**PROBLEM TO WORK ON:** Print the listing exactly, but only as far as the line containing "From S2P Require". The first line and that line are both included.
+---+
(* ===== verification/EnvSpec.v ===== *)
(** * Properties of kern/env.c

    Environment ids, the free list of environments, the release of an address
    space and the context switch. *)
From S2P Require Import Prelude Mmu Mem Console Kstate Pmap PmapAlloc PmapSpace PmapMap PmapDir Env.

(** The table [envs] has its NENV elements. *)
Definition envs_dom (s : kstate) : Prop := forall i, is_Some (envs s !! i) <-> 0 <= i < NENV.

Lemma NENV_eq : NENV = 1024.
Proof. reflexivity. Qed.

Lemma ENVX_mod id : ENVX id = id mod 1024.
Proof. unfold ENVX. change (NENV - 1) with (Z.ones 10). by rewrite Z.land_ones. Qed.

Lemma ENVX_range id : 0 <= ENVX id < NENV.
Proof. rewrite ENVX_mod, NENV_eq. lia. Qed.

Lemma envs_dom_lookup s i : envs_dom s -> 0 <= i < NENV -> exists e, envs s !! i = Some e.
Proof. intros H Hi. by apply H in Hi as [e ?]; exists e. Qed.

Lemma PADDR_eq s kva : KERNBASE <= kva -> PADDR kva s = Ret (kva - KERNBASE) s.
Proof. intros H. unfold PADDR. by destruct (Z.ltb_spec kva KERNBASE); [lia|]. Qed.

(** ** Releasing an address space *)

Section free_pages.
Context {D : gset Z} {X : Z -> Z} (d : Z).

(** One entry of the page table [i]. *)
Lemma env_free_pte_spec s l M i j :
  vm_ok s l D M X -> curenv_ok s -> d ∈ D -> 0 <= i < NUPDE -> 0 <= j < 1024 ->
  present (mem s) d i = true ->
  let t := frame_of (entry (mem s) d i) in
  exists s' l', env_free_pte (pgdir_kva d) (KERNBASE + 4096 * t) i j s = Ret tt s' /\
    vm_ok s' l' D (delete (d, 1024 * i + j) M) X /\ vm_frame s s' /\
    freed l l' M (delete (d, 1024 * i + j) M) X /\
    (forall d' i', d' ∈ D -> 0 <= i' < NUPDE -> entry (mem s') d' i' = entry (mem s) d' i').
Proof.
  intros Hvm Hce Hd Hi Hj Hp t. pose proof (vm_tab_range Hvm d i Hd Hi Hp) as Ht. fold t in Ht.
  unfold env_free_pte. replace (KERNBASE + 4096 * t + 4 * j) with (KERNBASE + ent_addr t j)
    by (unfold ent_addr; lia).
  erewrite bind_ret by (apply kload_entry; lia).
  pose proof (vo_map _ _ _ _ _ Hvm d i j Hd Hi Hj) as Hu. unfold uent in Hu. rewrite Hp in Hu. fold t in Hu.
  destruct (has (entry (mem s) t j) PTE_P).
  - assert (Hva : PGADDR i j 0 = 4096 * (1024 * i + j)) by (rewrite PGADDR_sum by lia; lia).
    destruct (page_remove_freed s l D M X d (PGADDR i j 0) Hvm Hce Hd) as (s' & l' & H).
    { rewrite Hva. unfold NUPDE in Hi. autounfold with jconst. lia. }
    replace (PGADDR i j 0 / 4096) with (1024 * i + j) in H by (rewrite Hva; lia). eauto.
  - exists s, l. rewrite delete_id by done. split; [done|]. split; [done|].
    split; [reflexivity|]. split; [apply freed_refl|done].
Qed.

(** What holds in the loop over the entries of table [i], before entry [j]. *)
Definition table_inv (s0 : kstate) (l0 : list Z) (M : aspace) (i j : Z) (s : kstate) : Prop :=
  exists l, vm_ok s l D (unmap M d (1024 * i) (1024 * i + j)) X /\ vm_frame s0 s /\
    freed l0 l M (unmap M d (1024 * i) (1024 * i + j)) X /\
    (forall d' i', d' ∈ D -> 0 <= i' < NUPDE -> entry (mem s) d' i' = entry (mem s0) d' i').

Lemma env_free_table s l M i :
  vm_ok s l D M X -> curenv_ok s -> d ∈ D -> 0 <= i < NUPDE -> present (mem s) d i = true ->
  let t := frame_of (entry (mem s) d i) in
  exists s', for_each (seqZ 0 1024) (env_free_pte (pgdir_kva d) (KERNBASE + 4096 * t) i) s = Ret tt s' /\
    table_inv s l M i 1024 s'.
Proof.
  intros Hvm Hce Hd Hi Hp t.
  destruct (for_each_seqZ (table_inv s l M i) 0 1024
    (env_free_pte (pgdir_kva d) (KERNBASE + 4096 * t) i) s) as (s' & H & Hinv); [lia| | |by exists s'].
  - exists l. rewrite Z.add_0_r, unmap_empty. split; [done|]. split; [reflexivity|].
    split; [apply freed_refl|done].
  - intros j s1 Hj (l1 & Hvm1 & Hfr1 & Hf1 & He1). destruct (vm_frame_curenv _ _ Hfr1) as (_ & _ & _ & Hce1).
    assert (Hp1 : present (mem s1) d i = true) by (unfold present; by rewrite He1).
    destruct (env_free_pte_spec s1 l1 _ i j Hvm1 (Hce1 Hce) Hd Hi ltac:(lia) Hp1)
      as (s2 & l2 & H2 & Hvm2 & Hfr2 & Hf2 & He2). rewrite He1 in H2 by done. fold t in H2.
    rewrite unmap_step in Hvm2, Hf2 by lia. exists s2. split; [done|]. exists l2.
    rewrite Z.add_assoc. split; [done|]. split; [by etrans|]. split.
    + eapply freed_trans; [apply (vo_X _ _ _ _ _ Hvm)|done|done].
    + intros. rewrite He2 by done. by apply He1.
Qed.

Lemma unmap_noop M lo hi : (forall v, lo <= v < hi -> M !! (d, v) = None) -> unmap M d lo hi = M.
Proof.
  intros H. apply map_eq. intros [d' v]. rewrite unmap_lookup. case_decide as E; [|done].
  destruct E as [-> E]. symmetry. by apply H.
Qed.

(** One page directory entry: its table is emptied and released. *)
Lemma env_free_pde_spec s l M e env i :
  vm_ok s l D M X -> curenv_ok s -> d ∈ D -> 0 <= i < NUPDE ->
  envs s !! e = Some env -> env_pgdir env = pgdir_kva d ->
  let M' := unmap M d (1024 * i) (1024 * (i + 1)) in
  exists s' l', env_free_pde e i s = Ret tt s' /\ vm_ok s' l' D M' X /\ vm_frame s s' /\
    freed l l' M M' X /\
    (present (mem s) d i = true -> frame_of (entry (mem s) d i) ∈ l') /\
    (forall i', 0 <= i' < NUPDE ->
       if decide (i' = i) then present (mem s') d i' = false
       else entry (mem s') d i' = entry (mem s) d i').
Proof.
  intros Hvm Hce Hd Hi He Hpg M'. pose proof (vm_dir_range Hvm d Hd). unfold env_free_pde.
  erewrite bind_ret by (by apply get_env_eq). rewrite Hpg.
  replace (pgdir_kva d + 4 * i) with (KERNBASE + ent_addr d i) by (unfold pgdir_kva, ent_addr; lia).
  erewrite bind_ret by (apply kload_entry; lia). fold (present (mem s) d i).
  assert (Hrange : 1024 * (i + 1) = 1024 * i + 1024) by lia.
  destruct (present (mem s) d i) eqn:Hp.
  - change (negb true) with false. cbv iota. rewrite PTE_ADDR_div. fold (frame_of (entry (mem s) d i)).
    pose proof (vm_tab_range Hvm d i Hd Hi Hp) as Ht.
    erewrite bind_ret by (apply KADDR_eq; [apply (ao_pages _ _ (vo_alloc _ _ _ _ _ Hvm))|lia]).
    change (PTX 0xffffffff + 1) with 1024.
    destruct (env_free_table s l M i Hvm Hce Hd Hi Hp) as (s1 & H1 & l1 & Hvm1 & Hfr1 & Hf1 & He1).
    rewrite (Z.add_comm (4096 * _)). rewrite (bind_ret _ _ _ _ _ H1).
    rewrite <- Hrange in Hvm1, Hf1. fold M' in Hvm1, Hf1.
    assert (Hp1 : present (mem s1) d i = true) by (unfold present; by rewrite He1).
    assert (Hem : forall j, 0 <= j < 1024 -> M' !! (d, 1024 * i + j) = None).
    { intros j Hj. unfold M'. rewrite unmap_lookup, decide_True; [done|lia]. }
    destruct (drop_table Hvm1 d i Hd Hi Hp1 Hem) as (s2 & H2 & Hvm2 & Hfr2 & _ & He2).
    rewrite He1 in H2, Hvm2 by done. rewrite PTE_ADDR_div in H2. fold (frame_of (entry (mem s) d i)) in H2.
    exists s2. eexists. split; [exact H2|]. split; [exact Hvm2|]. split; [by etrans|].
    split; [|split].
    + destruct Hf1 as [Ha Hb]. split; intros k Hk; [|intros Hz]; apply elem_of_cons; right; auto.
    + intros _. by apply elem_of_cons; left.
    + intros i' Hi'. pose proof (He2 d i' ltac:(unfold NUPDE in Hi'; lia)) as E. destruct (decide (i' = i)) as [->|Hc].
      * unfold present. rewrite E, decide_True by done. done.
      * rewrite E, decide_False by congruence. by apply He1.
  - exists s, l. assert (HM : M' = M).
    { apply unmap_noop. intros v Hv. replace v with (1024 * i + (v - 1024 * i)) by lia.
      rewrite <- (vo_map _ _ _ _ _ Hvm) by (done || lia). unfold uent. by rewrite Hp. }
    rewrite HM. split; [done|]. split; [done|]. split; [reflexivity|]. split; [apply freed_refl|].
    split; [done|]. intros i' Hi'. destruct (decide (i' = i)) as [->|]; done.
Qed.

Definition dir_inv (s0 : kstate) (l0 : list Z) (M : aspace) (i : Z) (s : kstate) : Prop :=
  exists l, vm_ok s l D (unmap M d 0 (1024 * i)) X /\ vm_frame s0 s /\
    freed l0 l M (unmap M d 0 (1024 * i)) X /\
    (forall i', 0 <= i' < i -> present (mem s0) d i' = true -> frame_of (entry (mem s0) d i') ∈ l) /\
    (forall i', 0 <= i' < NUPDE ->
       if decide (i' < i) then present (mem s) d i' = false
       else entry (mem s) d i' = entry (mem s0) d i').
(** Below UTOP, in terms of the abstract map. *)
Lemma user_mem_check_ok s l D M X e env d va len perm :
  vm_ok s l D M X -> envs s !! e = Some env -> env_pgdir env = pgdir_kva d -> d ∈ D ->
  0 <= va -> 0 <= len -> va + len <= UTOP ->
  (user_mem_check e va len perm s = Ret 0 s /\
     forall k, va / 4096 <= k -> 4096 * k < va + len -> page_allows M d perm k = true) \/
  (exists k, va / 4096 <= k /\ 4096 * k < va + len /\ page_allows M d perm k = false /\
     (forall j, va / 4096 <= j < k -> page_allows M d perm j = true) /\
     user_mem_check e va len perm s = Ret (- E_FAULT) (set_user_mem_check_addr (Z.max va (4096 * k)) s)).
Proof.
  intros Hvm He Hpg Hd Hva Hlen Hu. assert (HU : UTOP = 0xeec00000) by done.
  assert (Hpa : forall k, 0 <= k -> 4096 * k < va + len -> page_accessible (mem s) d perm k = page_allows M d perm k)
    by (intros; eapply page_accessible_allows; eauto; lia).
  destruct (user_mem_check_all s l D M X d va perm Hvm Hd e env len He Hpg Hva Hlen) as [[H Hall]|(k & Hk & Hk2 & Hf & Hlt & H)]; [lia| | |].
  - intros k Hk. eapply (user_tables_exist s l D M X d Hvm Hd (k + 1)); lia.
  - left. split; [done|]. intros k Hk Hk2. rewrite <- Hpa by lia. by apply Hall.
  - right. exists k. split; [done|]. split; [done|]. split; [by rewrite <- Hpa by lia|]. split; [|done].
    intros j Hj. rewrite <- Hpa by lia. by apply Hlt.
Qed.
(** ** sys_page_map *)

Inductive page_map_result (s : kstate) (l : list Z) (D : gset Z) (M : aspace)
    (srcid srcva dstid dstva perm : Z) : outcome Z -> Prop :=
| PmBadEnv : (forall e, ~ may_use s srcid true e) \/ (forall e, ~ may_use s dstid true e) ->
    page_map_result s l D M srcid srcva dstid dstva perm (Ret (- E_BAD_ENV) s)
| PmInval e e' : may_use s srcid true e -> may_use s dstid true e' ->
    va_bad srcva = true \/ va_bad dstva = true \/ perm_bad perm = true ->
    page_map_result s l D M srcid srcva dstid dstva perm (Ret (- E_INVAL) s)
| PmUnmapped e env d :
    may_use s srcid true e -> envs s !! e = Some env -> env_pgdir env = pgdir_kva d ->
    M !! (d, srcva / 4096) = None ->
    page_map_result s l D M srcid srcva dstid dstva perm (Ret (- E_NO_MEM) s)
| PmReadOnly e env d pte :
    may_use s srcid true e -> envs s !! e = Some env -> env_pgdir env = pgdir_kva d ->
    M !! (d, srcva / 4096) = Some pte -> has perm PTE_W = true -> has pte PTE_W = false ->
    page_map_result s l D M srcid srcva dstid dstva perm (Ret (- E_INVAL) s)
| PmNoMem e env d :
    may_use s dstid true e -> envs s !! e = Some env -> env_pgdir env = pgdir_kva d ->
    present (mem s) d (PDX dstva) = false -> l = [] ->
    page_map_result s l D M srcid srcva dstid dstva perm (Ret (- E_NO_MEM) s)
| PmDone e env d e' env' d' pte s' l' :
    may_use s srcid true e -> envs s !! e = Some env -> env_pgdir env = pgdir_kva d ->
    may_use s dstid true e' -> envs s !! e' = Some env' -> env_pgdir env' = pgdir_kva d' ->
    va_bad srcva = false -> va_bad dstva = false -> perm_bad perm = false ->
    M !! (d, srcva / 4096) = Some pte -> (has perm PTE_W = true -> has pte PTE_W = true) ->
    kinv s' l' D (<[(d', dstva / 4096) := pte_of (frame_of pte) perm]> M) -> vm_frame s s' -> data_frame s s' l D ->
    l' = freed_by (if present (mem s) d' (PDX dstva) then l else tail l) M (d', dstva / 4096) (frame_of pte) ->
    page_map_result s l D M srcid srcva dstid dstva perm (Ret 0 s').

(** page_lookup under the kernel's invariant. *)
Lemma kinv_lookup s l D M d va :
  kinv s l D M -> d ∈ D -> 0 <= va < UTOP ->
  match M !! (d, va / 4096) with
  | None => page_lookup (pgdir_kva d) va s = Ret None s
  | Some e => exists p, page_lookup (pgdir_kva d) va s = Ret (Some (frame_of e, p)) s /\
      kload32 p s = Ret e s /\ insertable s l D M (frame_of e) /\ kern_pgdir s <> pgdir_kva (frame_of e)
  end.
Proof.
  intros Hk Hd Hva. pose proof (ki_vm _ _ _ _ Hk) as Hvm.
  destruct (M !! (d, va / 4096)) as [e|] eqn:He; [|by eapply page_lookup_none].
  destruct (mapped_present _ _ _ _ _ _ _ _ Hvm Hd Hva He) as (Hp & Hent & HP).
  destruct (vm_va_parts va Hva) as (Hi & Hj & _). pose proof (vm_tab_range Hvm _ _ Hd Hi Hp).
  eexists. split; [by eapply page_lookup_some|]. split; [by rewrite kload_entry, Hent by lia|].
  split; [by eapply mapped_insertable|].
  destruct (ki_kern _ _ _ _ Hk) as (k & -> & _ & _ & _ & Hm). intros ->%pgdir_kva_inj.
  pose proof (mappings_pos _ _ _ He). lia.
Qed.

Lemma sys_page_map_ok s l D M srcid srcva dstid dstva perm :
  kinv s l D M -> is_Some (curenv s) -> 0 <= srcva -> 0 <= dstva ->
  (forall k, mappings M k + 1 < 0x10000) ->
  page_map_result s l D M srcid srcva dstid dstva perm (sys_page_map srcid srcva dstid dstva perm s).
Proof.
  intros Hk Hc Hsva Hdva Hb. unfold sys_page_map.
  destruct (resolve s l D M srcid true Hk Hc) as [(e & Hm & H)|[Hm H]];
    rewrite (bind_ret _ _ _ _ _ H); cbv iota beta; [|by apply PmBadEnv; left].
  change (negb (0 =? 0)) with false. cbv iota.
  destruct (resolve s l D M dstid true Hk Hc) as [(e' & Hm' & H')|[Hm' H']];
    rewrite (bind_ret _ _ _ _ _ H'); cbv iota beta; [|by apply PmBadEnv; right].
  change (negb (0 =? 0)) with false. cbv iota.
  destruct (va_bad srcva) eqn:Hvs; [by eapply PmInval; [done|done|left]|].
  destruct (va_bad dstva) eqn:Hvd; [by eapply PmInval; [done|done|right; left]|].
  destruct (perm_bad perm) eqn:Hpb; [by eapply PmInval; [done|done|right; right]|].
  destruct (va_ok _ Hsva Hvs) as [Hs _]. destruct (va_ok _ Hdva Hvd) as [Hd _].
  destruct (perm_ok perm Hpb) as [Hperm _].
  destruct (may_use_live _ _ _ _ _ _ _ Hk Hm) as (env & d & He & _ & HdD & Hpg).
  destruct (may_use_live _ _ _ _ _ _ _ Hk Hm') as (env' & d' & He' & _ & HdD' & Hpg').
  kpure. erewrite bind_ret by (apply get_env_eq; exact He). rewrite Hpg.
  pose proof (kinv_lookup s l D M d srcva Hk HdD Hs) as Hlk.
  destruct (M !! (d, srcva / 4096)) as [pte|] eqn:HM.
  2: { rewrite (bind_ret _ _ _ _ _ Hlk). by eapply PmUnmapped. }
  destruct Hlk as (p & Hlk & Hld & Hins & Hkn). rewrite (bind_ret _ _ _ _ _ Hlk). cbv iota beta.
  rewrite (bind_ret _ _ _ _ _ Hld).
  destruct (has perm PTE_W && negb (has pte PTE_W)) eqn:Hw.
  { apply andb_true_iff in Hw as [Hw1 Hw2%negb_true_iff]. by eapply PmReadOnly. }
  assert (Hw' : has perm PTE_W = true -> has pte PTE_W = true).
  { intros E. rewrite E in Hw. by destruct (has pte PTE_W). }
  kpure. erewrite bind_ret by (apply get_env_eq; exact He'). rewrite Hpg'.
  pose proof (kinv_insert s l D M d' dstva (frame_of pte) perm Hk HdD' Hd Hperm Hins (Hb _) Hkn) as Hpi.
  cbv zeta in Hpi. destruct (negb _ && bool_decide _) eqn:Hno.
  - apply andb_true_iff in Hno as [Hno Hl%bool_decide_eq_true]. apply negb_true_iff in Hno.
    rewrite (bind_ret _ _ _ _ _ Hpi). change (- E_NO_MEM <? 0) with true. cbv iota. by eapply PmNoMem.
  - destruct Hpi as (s2 & l2 & H2 & Hk2 & He2 & _ & Hfr & Hdf & Hl). rewrite (bind_ret _ _ _ _ _ H2).
    change (0 <? 0) with false. cbv iota. by eapply PmDone.
Qed.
+---+
**TASK OUTPUT:**
(* ===== verification/EnvSpec.v ===== *)
(** * Properties of kern/env.c

    Environment ids, the free list of environments, the release of an address
    space and the context switch. *)
From S2P Require Import Prelude Mmu Mem Console Kstate Pmap PmapAlloc PmapSpace PmapMap PmapDir Env.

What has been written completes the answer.